Task description:
Repeat the stretch of entries below from the line with "c1 /\ (forall" through the line with "match phase th with". Include both ends and add nothing.
= Beginning of Section =
(** [recovered]: how many entries recovery queued. *)
Record Process := mkProcess {
  backlog : ArchiveRetryBacklog; pushers : list Pusher; drainer : Drainer; recovered : Z;
}.
Definition fresh_process : Process := mkProcess new_backlog [] Idle 0.

(** The processes by id, the directory and the ledger; then what happened: every
    name a file ever had, what was journaled under which name, the writes that
    reached the archive, those that failed for the last time, and the pushes that
    were answered [Queued]. *)
Record System := mkSystem {
  procs : gmap Z Process; dir : JournalDir; ledger : list (Z * list N);
  names : gset ustr; journaled : gmap ustr (PersistedWriteOp Json);
  archive : list (PersistedWriteOp Json); given_up : list (PersistedWriteOp Json);
  acknowledged : list (ustr * PersistedWriteOp Json);
}.

Definition with_proc (pid : Z) (p : Process) (s : System) : System :=
  mkSystem (<[pid := p]> (procs s)) (dir s) (ledger s) (names s) (journaled s) (archive s) (given_up s) (acknowledged s).
Definition with_dir (d : JournalDir) (s : System) : System :=
  mkSystem (procs s) d (ledger s) (names s) (journaled s) (archive s) (given_up s) (acknowledged s).
Definition with_backlog (b : ArchiveRetryBacklog) (p : Process) : Process := mkProcess b (pushers p) (drainer p) (recovered p).
Definition with_drainer (dr : Drainer) (p : Process) : Process := mkProcess (backlog p) (pushers p) dr (recovered p).
(* ===== verification/ArchiveQueueProps.v ===== *)
(** * Properties of the write-behind queue

    While no shutdown gives up on its thread, the queue is one: what was accepted
    is settled in its order, nothing twice, and a flush is acknowledged only when
    everything before it is settled.  Where a thread was given up on, it is not. *)

From S2P Require Import Prelude.
From S2P Require Import RustStr.
From S2P Require Import ArchiveBacklog.
From S2P Require Import ArchiveQueue.

Section queue.
  Context {Op : Type} (capacity batch_cap : nat) (group : list Op -> nat).
#[local] Abbreviation Q := (Wbq Op).
#[local] Abbreviation Thread := (DrainThread Op).

Lemma ops_of_app (c c' : list (WbqMsg Op)) : ops_of (c ++ c') = ops_of c ++ ops_of c'.
Proof. apply omap_app. Qed.

(** Every flush in the channel stands behind as many operations as were accepted
    before it; [base] of them are ahead of the channel. *)
Fixpoint flush_places (fl : gmap nat nat) (base : nat) (c : list (WbqMsg Op)) : Prop :=
  match c with
  | [] => True
  | MOp _ :: c => flush_places fl (S base) c
  | MFlush w :: c => fl !! w = Some base /\ flush_places fl base c
  | MShutdown :: c => flush_places fl base c
  end.

Lemma flush_places_app fl c : forall base c',
  flush_places fl base (c ++ c') <-> flush_places fl base c /\ flush_places fl (base + length (ops_of c)) c'.
Proof.
  induction c as [|[op|w|] c IH]; intros base c'; cbn [app flush_places ops_of omap list_omap length].
  - rewrite Nat.add_0_r. tauto.
  - rewrite IH. rewrite <- Nat.add_succ_comm. done.
  - rewrite IH. tauto.
  - apply IH.
Qed.

Lemma flush_places_fresh fl w n c : fl !! w = None -> forall base, flush_places fl base c -> flush_places (<[w := n]> fl) base c.
Proof.
  intros Hw. induction c as [|[op|v|] c IH]; intros base; cbn [flush_places]; [done|apply IH| |apply IH].
  intros [Hv Hc]. split; [|by apply IH]. rewrite lookup_insert_ne; [done|]. intros ->. by rewrite Hv in Hw.
Qed.

Definition not_shutdown (m : WbqMsg Op) : bool := match m with MShutdown => false | _ => true end.

Lemma ops_of_kept c : ops_of (List.filter not_shutdown c) = ops_of c.
Proof. unfold ops_of. induction c as [|[op|w|] c IH]; cbn; [done|by f_equal|done|done]. Qed.

Lemma flush_places_kept fl c : forall base, flush_places fl base c -> flush_places fl base (List.filter not_shutdown c).
Proof. induction c as [|[op|w|] c IH]; intros base; cbn; [done|apply IH| |apply IH]. intros [Hw Hc]. split; [done|by apply IH]. Qed.

Lemma salvage_all c : (length c <= capacity)%nat -> salvage capacity c = List.filter not_shutdown c.
Proof. intros Hl. unfold salvage. apply take_ge. etrans; [|exact Hl]. apply filter_length_le. Qed.

(** ** Receiving *)

Lemma collect_more_spec c : forall p,
  let '(p', c') := collect_more batch_cap p c in
  exists c1, c = c1 ++ c' /\ p_batch p' = p_batch p ++ ops_of c1 /\
    (forall w, In w (p_waiters p') <-> In w (p_waiters p) \/ In (MFlush (Op := Op) w) c1).
Proof.
  induction c as [|m c IH]; intros p; cbn [collect_more].
  - exists []. cbn. rewrite app_nil_r. split_and!; try done. tauto.
  - destruct (length (p_batch p) <? batch_cap)%nat.
    + specialize (IH (collect p m)). destruct (collect_more batch_cap (collect p m) c) as [p' c'].
      destruct IH as (c1 & -> & Hb & Hw). exists (m :: c1). split; [done|].
      destruct m as [op|w0|]; cbn [collect p_batch p_waiters] in Hb, Hw; cbn [ops_of omap list_omap].
      * split; [by rewrite Hb, <- app_assoc|]. intros w. rewrite Hw. cbn. intuition discriminate.
      * split; [done|]. intros w. rewrite Hw, in_app_iff. cbn. intuition congruence.
      * split; [done|]. intros w. rewrite Hw. cbn. intuition discriminate.
    + exists []. cbn. rewrite app_nil_r. split_and!; try done. tauto.
Qed.

Lemma receive_pass_spec ws sd c p c' :
  receive_pass batch_cap ws sd c = (p, c') ->
  exists c1, c = c1 ++ c' /\ p_batch p = ops_of c1 /\ (forall w, In w (p_waiters p) <-> In w ws \/ In (MFlush (Op := Op) w) c1).
Proof.
  destruct c as [|m c]; cbn [receive_pass].
  - intros [= <- <-]. exists []. cbn. split_and!; try done. tauto.
  - intros Hr. pose proof (collect_more_spec c (collect (mkPass [] ws sd) m)) as H. rewrite Hr in H.
    destruct H as (c1 & -> & Hb & Hw). exists (m :: c1). split; [done|].
    destruct m as [op|w0|]; cbn [collect p_batch p_waiters app] in Hb, Hw; cbn [ops_of omap list_omap]; (split; [done|]).
    + intros w. rewrite Hw. cbn. intuition discriminate.
    + intros w. rewrite Hw, in_app_iff. cbn. intuition congruence.
    + intros w. rewrite Hw. cbn. intuition discriminate.
Qed.

Lemma flush_places_In fl c w : forall base, flush_places fl base c -> In (MFlush (Op := Op) w) c ->
  exists n, fl !! w = Some n /\ (n <= base + length (ops_of c))%nat.
Proof.
  induction c as [|[op|v|] c IH]; intros base; cbn [flush_places In ops_of omap list_omap length]; [done| | |].
  - intros H [?|Hin]; [done|]. destruct (IH _ H Hin) as (n & Hn & Hle). exists n. split; [done|]. unfold ops_of in Hle. lia.
  - intros [Hv H] [[= <-]|Hin]; [exists base; split; [done|lia]|]. by apply IH.
  - intros H [?|Hin]; [done|]. by apply IH.
Qed.

(** ** The invariant *)

Definition held (o : option Thread) : list Op := match o with Some th => in_hand th | None => [] end.

(** What a thread has received but not counted, by where it stands. *)
Definition owes (th : Thread) : Prop :=
  match phase th with
  | Counting batch => owed th = Z.of_nat (length batch)
  | FinishCounting _ => owed th = 1
  | Exited => 0 <= owed th
  | Receiving | Executing _ | Finishing | FinishExecuting _ => owed th = 0
  end.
= End of Section =
Answer space:
  exists c1, c = c1 ++ c' /\ p_batch p = ops_of c1 /\ (forall w, In w (p_waiters p) <-> In w ws \/ In (MFlush (Op := Op) w) c1).
Proof.
  destruct c as [|m c]; cbn [receive_pass].
  - intros [= <- <-]. exists []. cbn. split_and!; try done. tauto.
  - intros Hr. pose proof (collect_more_spec c (collect (mkPass [] ws sd) m)) as H. rewrite Hr in H.
    destruct H as (c1 & -> & Hb & Hw). exists (m :: c1). split; [done|].
    destruct m as [op|w0|]; cbn [collect p_batch p_waiters app] in Hb, Hw; cbn [ops_of omap list_omap]; (split; [done|]).
    + intros w. rewrite Hw. cbn. intuition discriminate.
    + intros w. rewrite Hw, in_app_iff. cbn. intuition congruence.
    + intros w. rewrite Hw. cbn. intuition discriminate.
Qed.

Lemma flush_places_In fl c w : forall base, flush_places fl base c -> In (MFlush (Op := Op) w) c ->
  exists n, fl !! w = Some n /\ (n <= base + length (ops_of c))%nat.
Proof.
  induction c as [|[op|v|] c IH]; intros base; cbn [flush_places In ops_of omap list_omap length]; [done| | |].
  - intros H [?|Hin]; [done|]. destruct (IH _ H Hin) as (n & Hn & Hle). exists n. split; [done|]. unfold ops_of in Hle. lia.
  - intros [Hv H] [[= <-]|Hin]; [exists base; split; [done|lia]|]. by apply IH.
  - intros H [?|Hin]; [done|]. by apply IH.
Qed.

(** ** The invariant *)

Definition held (o : option Thread) : list Op := match o with Some th => in_hand th | None => [] end.

(** What a thread has received but not counted, by where it stands. *)
Definition owes (th : Thread) : Prop :=
  match phase th with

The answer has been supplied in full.